:: What to do ::
After finding the line containing "(** * reasoning_gym: procedural" below, please output that line and each following one through the line containing "draw of the", exactly as written.

:: Data for review ::

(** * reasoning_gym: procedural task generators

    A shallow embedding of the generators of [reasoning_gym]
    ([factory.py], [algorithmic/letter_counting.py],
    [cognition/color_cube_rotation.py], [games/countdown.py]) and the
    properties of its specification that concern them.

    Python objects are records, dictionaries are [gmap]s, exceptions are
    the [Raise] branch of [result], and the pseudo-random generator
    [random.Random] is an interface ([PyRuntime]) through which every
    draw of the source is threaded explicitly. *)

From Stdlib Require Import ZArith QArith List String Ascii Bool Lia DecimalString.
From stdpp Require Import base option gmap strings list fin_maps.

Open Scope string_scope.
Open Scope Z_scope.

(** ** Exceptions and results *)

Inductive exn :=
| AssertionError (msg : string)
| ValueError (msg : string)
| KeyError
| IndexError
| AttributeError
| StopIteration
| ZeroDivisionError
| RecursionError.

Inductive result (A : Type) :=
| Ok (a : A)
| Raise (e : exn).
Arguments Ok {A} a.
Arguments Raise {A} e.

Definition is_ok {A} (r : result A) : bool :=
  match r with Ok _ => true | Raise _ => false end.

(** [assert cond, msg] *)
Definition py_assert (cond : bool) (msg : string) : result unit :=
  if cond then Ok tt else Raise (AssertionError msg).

...

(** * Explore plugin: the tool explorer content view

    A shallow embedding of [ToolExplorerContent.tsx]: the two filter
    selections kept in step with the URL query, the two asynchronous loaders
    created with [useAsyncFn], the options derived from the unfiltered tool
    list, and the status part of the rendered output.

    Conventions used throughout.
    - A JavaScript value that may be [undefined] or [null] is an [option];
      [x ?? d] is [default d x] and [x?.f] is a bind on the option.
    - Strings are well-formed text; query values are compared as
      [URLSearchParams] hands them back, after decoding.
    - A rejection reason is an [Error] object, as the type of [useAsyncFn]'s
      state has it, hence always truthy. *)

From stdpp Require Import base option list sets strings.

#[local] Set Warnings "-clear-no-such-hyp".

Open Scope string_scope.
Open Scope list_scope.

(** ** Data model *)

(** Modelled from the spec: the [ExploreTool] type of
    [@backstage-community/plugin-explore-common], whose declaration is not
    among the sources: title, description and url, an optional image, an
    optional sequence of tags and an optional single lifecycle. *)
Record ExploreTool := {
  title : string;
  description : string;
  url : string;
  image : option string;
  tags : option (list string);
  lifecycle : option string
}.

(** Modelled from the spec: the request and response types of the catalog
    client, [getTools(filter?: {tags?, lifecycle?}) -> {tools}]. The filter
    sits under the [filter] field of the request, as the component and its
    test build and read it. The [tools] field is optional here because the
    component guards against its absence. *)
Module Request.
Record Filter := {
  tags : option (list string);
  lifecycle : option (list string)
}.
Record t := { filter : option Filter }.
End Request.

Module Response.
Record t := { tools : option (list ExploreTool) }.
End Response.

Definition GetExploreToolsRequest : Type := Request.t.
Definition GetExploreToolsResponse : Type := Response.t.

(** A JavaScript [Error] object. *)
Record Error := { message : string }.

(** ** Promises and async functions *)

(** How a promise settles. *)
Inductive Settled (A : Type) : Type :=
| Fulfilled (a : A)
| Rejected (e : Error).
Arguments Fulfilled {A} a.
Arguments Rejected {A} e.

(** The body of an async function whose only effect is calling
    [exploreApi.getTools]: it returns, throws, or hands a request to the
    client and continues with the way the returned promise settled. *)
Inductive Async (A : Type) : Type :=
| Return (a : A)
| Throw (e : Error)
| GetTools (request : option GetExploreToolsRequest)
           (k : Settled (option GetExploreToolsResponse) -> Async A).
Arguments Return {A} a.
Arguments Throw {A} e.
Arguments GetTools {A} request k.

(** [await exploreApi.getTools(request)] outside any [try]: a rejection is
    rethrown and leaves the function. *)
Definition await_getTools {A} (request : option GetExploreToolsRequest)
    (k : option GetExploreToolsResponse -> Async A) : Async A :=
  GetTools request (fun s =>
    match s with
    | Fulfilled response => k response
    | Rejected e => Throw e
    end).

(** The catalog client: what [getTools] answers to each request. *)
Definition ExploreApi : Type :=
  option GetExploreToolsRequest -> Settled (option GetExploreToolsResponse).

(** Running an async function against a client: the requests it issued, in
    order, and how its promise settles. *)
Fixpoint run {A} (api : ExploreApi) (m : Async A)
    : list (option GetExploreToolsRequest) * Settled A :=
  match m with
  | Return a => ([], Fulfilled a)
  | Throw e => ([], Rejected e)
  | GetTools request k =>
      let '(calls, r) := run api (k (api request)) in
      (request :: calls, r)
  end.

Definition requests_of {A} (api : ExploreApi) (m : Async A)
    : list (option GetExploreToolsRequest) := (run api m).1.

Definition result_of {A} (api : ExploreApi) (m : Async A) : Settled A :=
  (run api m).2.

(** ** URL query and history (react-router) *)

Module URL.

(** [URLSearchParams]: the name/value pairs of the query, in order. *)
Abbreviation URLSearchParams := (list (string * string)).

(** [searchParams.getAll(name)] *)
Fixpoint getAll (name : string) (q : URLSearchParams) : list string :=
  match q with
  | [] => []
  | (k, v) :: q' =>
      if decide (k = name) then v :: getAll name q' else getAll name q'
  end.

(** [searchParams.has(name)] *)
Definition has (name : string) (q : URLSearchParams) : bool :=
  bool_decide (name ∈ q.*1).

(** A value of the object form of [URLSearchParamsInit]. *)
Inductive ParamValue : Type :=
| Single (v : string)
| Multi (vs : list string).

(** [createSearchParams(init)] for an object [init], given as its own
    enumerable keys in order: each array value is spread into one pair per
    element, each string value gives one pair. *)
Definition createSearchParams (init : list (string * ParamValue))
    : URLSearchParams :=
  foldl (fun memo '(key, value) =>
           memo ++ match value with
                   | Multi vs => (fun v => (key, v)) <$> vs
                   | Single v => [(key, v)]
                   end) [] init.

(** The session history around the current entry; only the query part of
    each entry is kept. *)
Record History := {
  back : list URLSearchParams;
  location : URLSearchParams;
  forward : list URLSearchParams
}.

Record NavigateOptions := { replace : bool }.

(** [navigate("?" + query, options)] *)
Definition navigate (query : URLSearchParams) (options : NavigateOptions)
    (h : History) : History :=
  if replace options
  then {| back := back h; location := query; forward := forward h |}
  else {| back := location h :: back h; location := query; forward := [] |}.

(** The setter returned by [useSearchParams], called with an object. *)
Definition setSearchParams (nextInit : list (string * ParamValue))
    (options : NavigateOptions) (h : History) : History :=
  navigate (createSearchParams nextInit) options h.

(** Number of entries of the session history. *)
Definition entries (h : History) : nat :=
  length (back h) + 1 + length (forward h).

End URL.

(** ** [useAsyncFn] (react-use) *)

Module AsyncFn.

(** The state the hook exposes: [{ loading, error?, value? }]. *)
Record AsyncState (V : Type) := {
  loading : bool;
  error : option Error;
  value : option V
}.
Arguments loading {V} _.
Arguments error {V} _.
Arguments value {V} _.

:: Output for this task ::
(** * reasoning_gym: procedural task generators

    A shallow embedding of the generators of [reasoning_gym]
    ([factory.py], [algorithmic/letter_counting.py],
    [cognition/color_cube_rotation.py], [games/countdown.py]) and the
    properties of its specification that concern them.

    Python objects are records, dictionaries are [gmap]s, exceptions are
    the [Raise] branch of [result], and the pseudo-random generator
    [random.Random] is an interface ([PyRuntime]) through which every
    draw of the source is threaded explicitly. *)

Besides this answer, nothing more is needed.